PROBLEM:
From the data below, return the exact lines starting at the line containing "getaddrinfo : bytes" and ending at the line containing "let '(gai_ret, resolved_address)", both included, and nothing else.

RECORD EXCERPTS:

(* ===== verification/NetAddress.v ===== *)
(** * NetAddress: socket addresses as bytes

    Models [src/libsponge/util/address.hh] and [.cc].  An [Address] is a size and
    the 128 bytes of a [sockaddr_storage]; an IPv4 address is laid out in it as
    a [sockaddr_in]: the family in host byte order (little endian), the port and
    the number in network byte order, and eight zeros.  Text is the list of its
    characters' codes.  The resolver is a parameter, the class [Resolver]; what
    is documented of [getaddrinfo] and [getnameinfo] for numeric arguments is
    [NumericResolver].  The category of a resolver error is not kept.

    The rest of the development uses an address as a number and a port
    ([TCPConfig.Address]).  The theorems justify that: comparing two IPv4
    addresses compares their numbers and ports, and an address goes through its
    text unchanged. *)

From S2P Require Import Prelude Parser TCPConfig.

Definition AF_INET : Z := 2.
Definition AI_NUMERICHOST : Z := 0x4.
Definition AI_ALL : Z := 0x10.
Definition AI_NUMERICSERV : Z := 0x400.
Definition sizeof_storage : Z := 128.
Definition sizeof_sockaddr_in : Z := 16.

Record address := mkSockaddr { _size : Z; _address : bytes }.

(** [Address(const sockaddr *addr, size_t size)]: [addr] is what can be read at
    the pointer; the rest of the storage was initialized to zeros. *)
Definition of_sockaddr (addr : bytes) (size : Z) : outcome address :=
  if sizeof_storage <? size then Throw runtime_error
  else if zlen addr <? size then Throw out_of_range
  else Ret (mkSockaddr size (ztake size addr ++ replicate (Z.to_nat (sizeof_storage - size)) 0)).

(** [std::to_string] of an unsigned number below 10^20, and [std::stoi]. *)
Fixpoint decimal (fuel : nat) (n : Z) : bytes :=
  match fuel with
  | O => []
  | S fuel => if n <? 10 then [48 + n] else decimal fuel (n / 10) ++ [48 + n mod 10]
  end.
Definition to_text (n : Z) : bytes := decimal 20 n.

Definition is_digit (c : Z) : bool := (48 <=? c) && (c <=? 57).
Fixpoint digits (s : bytes) (acc : Z) : Z :=
  match s with
  | c :: s => if is_digit c then digits s (acc * 10 + (c - 48)) else acc
  | [] => acc
  end.
Fixpoint skip_space (s : bytes) : bytes :=
  match s with
  | c :: t => if (c =? 32) || ((9 <=? c) && (c <=? 13)) then skip_space t else s
  | [] => []
  end.
(** No digit at all is [invalid_argument]. *)
Definition signed (sign : Z) (s : bytes) : outcome Z :=
  match s with
  | c :: _ =>
      if is_digit c then
        let v := sign * digits s 0 in
        if (v <? -2147483648) || (2147483647 <? v) then Throw out_of_range else Ret v
      else Throw runtime_error
  | [] => Throw runtime_error
  end.
Definition stoi (s : bytes) : outcome Z :=
  match skip_space s with
  | c :: t => if c =? 43 then signed 1 t else if c =? 45 then signed (-1) t else signed 1 (c :: t)
  | [] => Throw runtime_error
  end.

(** ** Resolving *)

Record addrinfo := mkHints { ai_flags : Z; ai_family : Z }.
Definition make_hints (ai_flags ai_family : Z) : addrinfo := mkHints ai_flags ai_family.

(** The code returned, and the first result: the bytes at [ai_addr] and
    [ai_addrlen]; the code, the host and the service. *)
Class Resolver := {
  getaddrinfo : bytes -> bytes -> addrinfo -> Z * option (bytes * Z);
  getnameinfo : bytes -> Z -> Z * bytes * bytes
}.

Section address.
Context `{Resolver}.

Definition of_node (node service : bytes) (hints : addrinfo) : outcome address :=
  let '(gai_ret, resolved_address) := getaddrinfo node service hints in
  if negb (gai_ret =? 0) then Throw (unix_error gai_ret)
  else
    match resolved_address with
    | None => Throw runtime_error
    | Some (ai_addr, ai_addrlen) => of_sockaddr ai_addr ai_addrlen
    end.

Definition of_host (hostname service : bytes) : outcome address :=
  of_node hostname service (make_hints AI_ALL AF_INET).

Definition of_ip (ip : bytes) (port : Z) : outcome address :=
  of_node ip (to_text port) (make_hints (Z.lor AI_NUMERICHOST AI_NUMERICSERV) AF_INET).

Definition ip_port (a : address) : outcome (bytes * Z) :=
  let '(gni_ret, ip, port) := getnameinfo (ztake (_size a) (_address a)) (_size a) in
  if negb (gni_ret =? 0) then Throw (unix_error gni_ret)
  else try: p <- stoi port; Ret (ip, u16 p).

Definition ip (a : address) : outcome bytes := try: (ip, _) <- ip_port a; Ret ip.
Definition port_of (a : address) : outcome Z := try: (_, port) <- ip_port a; Ret port.

Definition to_string (a : address) : outcome bytes :=
  try: (ip, port) <- ip_port a;
  Ret (ip ++ [58] ++ to_text port).
End address.

(** [ss_family], in the byte order of the host. *)
Definition ss_family (a : address) : Z :=
  match _address a with lo :: hi :: _ => lo + 256 * hi | _ => 0 end.

Definition ipv4_numeric_of (a : address) : outcome Z :=
  if negb (ss_family a =? AF_INET) || negb (_size a =? sizeof_sockaddr_in) then Throw runtime_error
  else Ret (be_val (ztake 4 (zdrop 4 (_address a)))).

Definition from_ipv4_numeric (ip_address : Z) : outcome address :=
  of_sockaddr ([2; 0] ++ be 2 0 ++ be 4 ip_address ++ replicate 8 0) sizeof_sockaddr_in.

Definition eqb (a b : address) : bool :=
  if negb (_size a =? _size b) then false
  else bool_decide (ztake (_size a) (_address a) = ztake (_size a) (_address b)).

(** ** IPv4 addresses *)

(** The [sockaddr_in] of a number and a port. *)
Definition sockaddr_in (n p : Z) : bytes := [2; 0] ++ be 2 p ++ be 4 n ++ replicate 8 0.
Definition v4 (n p : Z) : address :=
  mkSockaddr sizeof_sockaddr_in (sockaddr_in n p ++ replicate 112 0).

Lemma zlen_sockaddr_in n p : zlen (sockaddr_in n p) = 16.
Proof. unfold sockaddr_in. rewrite !zlen_app, !zlen_be, zlen_replicate. done. Qed.

Lemma of_sockaddr_in n p : of_sockaddr (sockaddr_in n p) sizeof_sockaddr_in = Ret (v4 n p).
Proof.
  unfold of_sockaddr. rewrite zlen_sockaddr_in. simpl. unfold v4. do 2 f_equal.
Qed.

Lemma be_inj n a b : 0 <= a < 2 ^ (8 * Z.of_nat n) -> 0 <= b < 2 ^ (8 * Z.of_nat n) -> be n a = be n b -> a = b.
Proof.
  intros Ha Hb E. apply (f_equal be_val) in E. rewrite !be_val_be, !Z.mod_small in E by done. done.
Qed.

Lemma v4_front n p : ztake 16 (_address (v4 n p)) = sockaddr_in n p.
Proof. reflexivity. Qed.

Lemma sockaddr_in_inj n p m q :
  is_u32 n -> is_u16 p -> is_u32 m -> is_u16 q -> sockaddr_in n p = sockaddr_in m q -> n = m /\ p = q.
Proof.
  intros Hn Hp Hm Hq E. unfold sockaddr_in in E. apply app_inv_head in E.
  assert (length (be 2 p) = length (be 2 q)) as Hl.
  { pose proof (zlen_be 2 p). pose proof (zlen_be 2 q). rewrite zlen_eq in *. lia. }
  apply app_inj_1 in E as [E1 E2]; [|done]. apply app_inv_tail in E2.
  split; [by eapply (be_inj 4)|by eapply (be_inj 2)].
Qed.

(** *** Text *)
Lemma digits_app s t acc : forallb is_digit s = true -> digits (s ++ t) acc = digits t (digits s acc).
Proof.
  revert acc. induction s as [|c s IH]; intros acc Hs; simpl in *; [done|].
  apply andb_true_iff in Hs as [-> Hs]. by apply IH.
Qed.

Lemma digit_ok d : 0 <= d < 10 -> is_digit (48 + d) = true.
Proof. intros. unfold is_digit. apply andb_true_iff. split; apply Z.leb_le; lia. Qed.

Lemma decimal_spec fuel : forall n, 0 <= n < 10 ^ Z.of_nat fuel ->
  forallb is_digit (decimal fuel n) = true /\ digits (decimal fuel n) 0 = n /\ (0 < fuel -> decimal fuel n <> [])%nat.
Proof.
  induction fuel as [|fuel IH]; intros n Hn; [simpl in *; split_and!; [done|lia|lia]|]. cbn [decimal].
  rewrite Nat2Z.inj_succ, Z.pow_succ_r in Hn by lia.
  destruct (Z.ltb_spec n 10).
  { assert (is_digit (48 + n) = true) as Hd by (apply digit_ok; lia). simpl. rewrite Hd. split_and!; [done|lia|done]. }
  destruct (IH (n / 10)) as (Hd & Hv & _).
  { split; [apply Z.div_pos; lia|apply Z.div_lt_upper_bound; lia]. }
  pose proof (Z.mod_pos_bound n 10 ltac:(lia)) as Hm. pose proof (Z.div_mod n 10 ltac:(lia)) as Hdm.
  split_and!.
  - rewrite forallb_app, Hd. simpl. by rewrite (digit_ok (n mod 10) Hm).
  - rewrite digits_app, Hv by done. simpl. rewrite (digit_ok (n mod 10) Hm). lia.
  - intros _ E. by apply app_nil in E as [_ ?].
Qed.

Lemma stoi_to_text n : 0 <= n <= 2147483647 -> stoi (to_text n) = Ret n.
Proof.
  intros Hn. unfold to_text. destruct (decimal_spec 20 n) as (Hd & Hv & Hne); [simpl; lia|].
  unfold stoi. destruct (decimal 20 n) as [|c s] eqn:E; [by destruct Hne; [lia|]|].
  simpl in Hd. apply andb_true_iff in Hd as [Hc _]. pose proof Hc as Hc'. unfold is_digit in Hc.
  apply andb_true_iff in Hc as [H1%Z.leb_le H2%Z.leb_le]. cbn [skip_space].
  destruct (Z.eqb_spec c 32); [lia|]. destruct (Z.leb_spec 9 c), (Z.leb_spec c 13); try lia; cbn [orb andb].
  destruct (Z.eqb_spec c 43); [lia|]. destruct (Z.eqb_spec c 45); [lia|].
  unfold signed. rewrite Hc', Hv. destruct (Z.ltb_spec (1 * n) (-2147483648)); [lia|].
  destruct (Z.ltb_spec 2147483647 (1 * n)); [lia|]. cbn [orb]. f_equal. lia.
Qed.

(** A dotted quad. *)
Definition dotted (n : Z) : bytes :=
  to_text (n / 16777216) ++ [46] ++ to_text (n / 65536 mod 256) ++ [46] ++
  to_text (n / 256 mod 256) ++ [46] ++ to_text (n mod 256).

(** What is documented of the resolver for numeric hosts and services. *)
Class NumericResolver `{Resolver} := {
  gai_numeric n p : is_u32 n -> is_u16 p ->
    getaddrinfo (dotted n) (to_text p) (make_hints (Z.lor AI_NUMERICHOST AI_NUMERICSERV) AF_INET) =
    (0, Some (sockaddr_in n p, sizeof_sockaddr_in));
  gni_numeric n p : is_u32 n -> is_u16 p ->
    getnameinfo (sockaddr_in n p) sizeof_sockaddr_in = (0, dotted n, to_text p)
}.

(** ** Properties *)
Lemma v4_numeric n p : is_u32 n -> ipv4_numeric_of (v4 n p) = Ret n.
Proof.
  intros Hn. assert (ztake 4 (zdrop 4 (_address (v4 n p))) = be 4 n) as E by reflexivity.
  unfold ipv4_numeric_of. rewrite E, be_val_be, Z.mod_small; [reflexivity|]. exact Hn.
Qed.

(** An IPv4 address is its number and its port: the addresses built from a
    [sockaddr_in] compare equal, byte by byte, exactly when the number and the
    port are the same; [ipv4_numeric] returns the number, [from_ipv4_numeric] is
    its inverse (with port 0), and it throws for any address that is not
    IPv4. *)
Theorem address_equality n p m q a :
  is_u32 n -> is_u16 p -> is_u32 m -> is_u16 q ->
  (eqb (v4 n p) (v4 m q) = true <-> mkAddress n p = mkAddress m q) /\
  of_sockaddr (sockaddr_in n p) sizeof_sockaddr_in = Ret (v4 n p) /\
  ipv4_numeric_of (v4 n p) = Ret n /\ from_ipv4_numeric n = Ret (v4 n 0) /\
  (ss_family a <> AF_INET \/ _size a <> sizeof_sockaddr_in -> ipv4_numeric_of a = Throw runtime_error).
Proof.
  intros Hn Hp Hm Hq. split_and!.
  - unfold eqb. change (_size (v4 n p) =? _size (v4 m q)) with true. cbn [negb].
    change (_size (v4 n p)) with 16. rewrite !v4_front, bool_decide_eq_true. split.
    + intros [-> ->]%sockaddr_in_inj; done.
    + by intros [= -> ->].
  - apply of_sockaddr_in.
  - by apply v4_numeric.
  - apply (of_sockaddr_in n 0).
  - intros Ha. unfold ipv4_numeric_of.
    destruct (Z.eqb_spec (ss_family a) AF_INET), (Z.eqb_spec (_size a) sizeof_sockaddr_in); simpl; try done. by destruct Ha.
Qed.

(** An address survives its text: with a resolver that reads and writes
    numeric addresses as documented, constructing an [Address] from a dotted
    quad and a port gives that address, and [ip_port] gives the text and the port
    back. *)
Theorem address_text_roundtrip `{NumericResolver} n p :
  is_u32 n -> is_u16 p ->
  of_ip (dotted n) p = Ret (v4 n p) /\ ip_port (v4 n p) = Ret (dotted n, p) /\
  to_string (v4 n p) = Ret (dotted n ++ [58] ++ to_text p).
Proof.
  intros Hn Hp. assert (ip_port (v4 n p) = Ret (dotted n, p)) as Hi.
  { unfold ip_port. change (_size (v4 n p)) with sizeof_sockaddr_in. change sizeof_sockaddr_in with 16 at 1.
    rewrite v4_front, gni_numeric by done. simpl. rewrite stoi_to_text by (words; lia). cbn [obind].
    by rewrite u16_id. }
  split_and!; [|done|unfold to_string; by rewrite Hi].
  unfold of_ip, of_node. rewrite gai_numeric by done. simpl. apply of_sockaddr_in.
Qed.

(** ** Witnesses: a resolver for numeric addresses *)

Fixpoint skip_digits (s : bytes) : bytes :=
  match s with
  | c :: t => if is_digit c then skip_digits t else s
  | [] => []
  end.
(** The number before a dot, and what follows the dot. *)
Definition octet (s : bytes) : Z * bytes := (digits s 0, tail (skip_digits s)).
Definition undotted (s : bytes) : Z :=
  let '(a, s) := octet s in
  let '(b, s) := octet s in
  let '(c, s) := octet s in
  ((a * 256 + b) * 256 + c) * 256 + digits s 0.

Lemma skip_digits_dot s u : forallb is_digit s = true -> skip_digits (s ++ 46 :: u) = 46 :: u.
Proof.
  induction s as [|c s IH]; intros Hs; simpl in *; [done|]. apply andb_true_iff in Hs as [-> Hs]. auto.
Qed.

Lemma octet_text n t : 0 <= n < 256 -> octet (to_text n ++ [46] ++ t) = (n, t).
Proof.
  intros Hn. destruct (decimal_spec 20 n) as (Hd & Hv & _); [change (10 ^ Z.of_nat 20) with 100000000000000000000; lia|].
  fold (to_text n) in Hd, Hv. revert Hd Hv. generalize (to_text n). intros s Hd Hv.
  unfold octet. rewrite digits_app, Hv by done. cbn [app]. by rewrite skip_digits_dot.
Qed.

Lemma undotted_dotted n : is_u32 n -> undotted (dotted n) = n.
Proof.
  intros Hn. unfold undotted, dotted. rewrite octet_text by wsolve. rewrite octet_text by wsolve.
  rewrite octet_text by wsolve. unfold to_text.
  destruct (decimal_spec 20 (n mod 256)) as (_ & -> & _); [split; [apply Z.mod_pos_bound; lia|]|wsolve].
  pose proof (Z.mod_pos_bound n 256). simpl. lia.
Qed.

Definition numeric_resolver : Resolver := {|
  getaddrinfo node service hints := (0, Some (sockaddr_in (undotted node) (digits service 0), sizeof_sockaddr_in));
  getnameinfo addr size := (0, dotted (be_val (ztake 4 (zdrop 4 addr))), to_text (be_val (ztake 2 (zdrop 2 addr))))
|}.

Lemma numeric_resolver_ok : @NumericResolver numeric_resolver.
Proof.
  constructor; intros n p Hn Hp; simpl.
  - rewrite undotted_dotted by done. unfold to_text.
    destruct (decimal_spec 20 p) as (_ & -> & _); [words; simpl; lia|done].
  - assert (ztake 4 (zdrop 4 (sockaddr_in n p)) = be 4 n) as -> by reflexivity.
    assert (ztake 2 (zdrop 2 (sockaddr_in n p)) = be 2 p) as -> by reflexivity.
    rewrite !be_val_be, !Z.mod_small; [done|exact Hp|exact Hn].
Qed.

Lemma address_text_roundtrip_witness :
  @ip_port numeric_resolver (v4 3232235777 8080) = Ret (dotted 3232235777, 8080) /\
  dotted 3232235777 = [49; 57; 50; 46; 49; 54; 56; 46; 49; 46; 49].
Proof.
  split; [|reflexivity].
  apply (@address_text_roundtrip numeric_resolver numeric_resolver_ok); split; vm_compute; congruence.
Defined.

Lemma address_equality_witness :
  eqb (v4 16843009 80) (v4 16843009 443) = false /\ ipv4_numeric_of (v4 16843009 80) = Ret 16843009.
Proof.
  destruct (address_equality 16843009 80 16843009 443 (v4 16843009 80)) as (Heq & _ & Hn & _);
    [split; vm_compute; congruence..|]. split; [|exact Hn].
  destruct (eqb (v4 16843009 80) (v4 16843009 443)); [|reflexivity]. discriminate (proj1 Heq eq_refl).
Defined.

TASK RESPONSE:
  getaddrinfo : bytes -> bytes -> addrinfo -> Z * option (bytes * Z);
  getnameinfo : bytes -> Z -> Z * bytes * bytes
}.

Section address.
Context `{Resolver}.

Definition of_node (node service : bytes) (hints : addrinfo) : outcome address :=
  let '(gai_ret, resolved_address) := getaddrinfo node service hints in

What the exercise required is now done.